● TASK INSTRUCTIONS
Your task is to copy the stretch of lines in the records below that begins with the line containing "(c =? 32)%N end." and ends with the line containing "the first of", exactly as written, with nothing added.
------ RECORD EXCERPTS
Lemma frame_bind {A B} (c : M t A) (k : A -> M t B) :
  (forall s, same_frame s (snd (c s))) ->
  (forall a s, same_frame s (snd (k a s))) ->
  forall s, same_frame s (snd (bind c k s)).
Proof.
  intros Hc Hk s. unfold bind. specialize (Hc s).
  destruct (c s) as [[a|e] s1]; simpl in *; [|exact Hc].
  exact (same_frame_trans _ _ _ Hc (Hk a s1)).
Qed.

Lemma frame_lift {A} (r : result A) s : same_frame s (snd (lift r s)).
Proof. apply same_frame_refl. Qed.

Lemma frame_get s : same_frame s (snd (get s)).
Proof. apply same_frame_refl. Qed.

Lemma frame_ret {A} (a : A) s : same_frame s (snd (ret a s)).
Proof. apply same_frame_refl. Qed.

Lemma frame_for_each {A} (body : A -> M t unit) l :
  (forall x s, same_frame s (snd (body x s))) ->
  forall s, same_frame s (snd (for_each l body s)).
Proof.
  intros Hb. induction l as [|x l IH]; intros s; simpl.
  - apply same_frame_refl.
  - apply frame_bind; [apply Hb | intros _; apply IH].
Qed.

Lemma length_slot_put s s' l b :
  length l = length (slot_get s b) ->
  length (slot_get s' (slot_put s l b)) = length (slot_get s' b).
Proof. destruct s, s'; simpl; auto. Qed.

End FrameFacts.

Section SetStateDictFrame.
Context `{Framework}.
Import QWenInferenceModel FrameFacts.

Variable state_dict : gmap string (tensor Q).

Lemma assign_frame sl idx v s : same_frame s (snd (assign sl idx v s)).
Proof.
  unfold assign, bind, get, lift, modify.
  destruct (list_getitem (slot_get sl (transformer_block s)) idx) as [p|e]; simpl;
    [|apply same_frame_refl].
  repeat split. intros s'. simpl. apply length_slot_put, length_insert.
Qed.

Lemma load_layer_frame idx s : same_frame s (snd (load_layer state_dict idx s)).
Proof.
  revert s. unfold load_layer.
  repeat lazymatch goal with
         | |- forall s, same_frame s (snd (bind _ _ s)) =>
             apply frame_bind;
             [first [apply frame_get | apply frame_lift | apply assign_frame] | intros ?]
         end.
  apply assign_frame.
Qed.

(** Extra X13.  Whatever the state dictionary holds and however the call
    ends, [set_state_dict] touches nothing but weights: the
    configuration, the sizes, the head-dimension tensor, the epsilon of
    the final norm and the number of parameters in each slot list of the
    fused block are afterwards what they were. *)
Theorem set_state_dict_keeps_frame (self : QWenInferenceModel.t) :
  same_frame self (snd (set_state_dict state_dict self)).
Proof.
  revert self. unfold set_state_dict.
  apply frame_bind; [apply frame_get | intros self0].
  apply frame_bind; [apply frame_lift | intros head_size].
  apply frame_bind; [apply frame_lift | intros w].
  apply frame_bind; [intros s; repeat split | intros _].
  apply frame_bind; [apply frame_lift | intros w'].
  apply frame_bind; [apply frame_lift | intros v].
  apply frame_bind; [intros s; repeat split | intros _].
  apply frame_for_each. apply load_layer_frame.
Qed.

(** Extra X14.  [set_state_dict] reads before it writes, in the order of
    its lines: with no attention heads it ends in the division by zero
    of its first line; a dictionary without ["qwen.wte.weight"] ends it
    in a [KeyError] with the model untouched; one that has it but lacks
    ["qwen.ln_f.weight"] ends it in a [KeyError] with the embedding
    table already replaced and nothing else. *)
Theorem set_state_dict_missing_top_key (self : QWenInferenceModel.t) :
  (num_attention_heads self = 0%Z ->
   set_state_dict state_dict self
   = (Raise (Exn ZeroDivisionError "integer division or modulo by zero"), self)) /\
  (num_attention_heads self <> 0%Z ->
   state_dict !! "qwen.wte.weight" = None ->
   set_state_dict state_dict self = (Raise (Exn KeyError "qwen.wte.weight"), self)) /\
  (num_attention_heads self <> 0%Z ->
   forall w,
     state_dict !! "qwen.wte.weight" = Some w ->
     state_dict !! "qwen.ln_f.weight" = None ->
     set_state_dict state_dict self
     = (Raise (Exn KeyError "qwen.ln_f.weight"),
        with_wte (set_value (wte self) (to_tensor w None)) self)).
Proof.
  unfold set_state_dict, bind, get, lift, modify, py_floordiv, dict_getitem.
  split; [|split].
  - intros ->. reflexivity.
  - intros Hz Hw. destruct (Z.eqb_spec (num_attention_heads self) 0); [contradiction|].
    now rewrite Hw.
  - intros Hz w Hw Hl. destruct (Z.eqb_spec (num_attention_heads self) 0); [contradiction|].
    now rewrite Hw, Hl.
Qed.
(** ** The grammar of hunks *)

(** [line.slice(1)] *)
Definition lineBody (l : jsstring) : jsstring := drop 1 l.

(** The content lines that belong to the old text (context and removed
    lines), to the new text (context and added lines), and to both. *)
Definition isOldLine (l : jsstring) : bool :=
  match l with [] => true | c :: _ => ((c =? 32) || (c =? 45))%N end.
Definition isNewLine (l : jsstring) : bool :=
  match l with [] => true | c :: _ => ((c =? 32) || (c =? 43))%N end.
Definition isContextLine (l : jsstring) : bool :=
  match l with [] => true | c :: _ => (c =? 32)%N end.

(** The chunk described by the content lines [body] of a hunk. *)
Definition chunkOfBody (ctx : option jsstring) (body : list jsstring) (eof : bool)
    : UpdateChunk :=
  mkChunk ctx (existsb isContextLine body)
    (lineBody <$> List.filter isOldLine body)
    (lineBody <$> List.filter isNewLine body) eof.

(** The scope context named by a hunk header. *)
Definition headerContext (h : jsstring) : option jsstring :=
  if strEq h EMPTY_CHANGE_CONTEXT_MARKER then None
  else Some (drop (length CHANGE_CONTEXT_MARKER) h).

(** The lines after the content lines of a hunk end it: there is none, or
    the first of them is not a content line. *)
Definition endsHunk (rest : list jsstring) : Prop :=
  match rest with [] => True | l :: _ => isContentLine l = false end.

(** The end-of-file marker follows the content lines. *)
Definition eofFollows (rest : list jsstring) : bool :=
  match rest with l :: _ => strEq l EOF_MARKER | [] => false end.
------------
● FINAL ANSWER
  match l with [] => true | c :: _ => (c =? 32)%N end.

(** The chunk described by the content lines [body] of a hunk. *)
Definition chunkOfBody (ctx : option jsstring) (body : list jsstring) (eof : bool)
    : UpdateChunk :=
  mkChunk ctx (existsb isContextLine body)
    (lineBody <$> List.filter isOldLine body)
    (lineBody <$> List.filter isNewLine body) eof.

(** The scope context named by a hunk header. *)
Definition headerContext (h : jsstring) : option jsstring :=
  if strEq h EMPTY_CHANGE_CONTEXT_MARKER then None
  else Some (drop (length CHANGE_CONTEXT_MARKER) h).

(** The lines after the content lines of a hunk end it: there is none, or
    the first of them is not a content line. *)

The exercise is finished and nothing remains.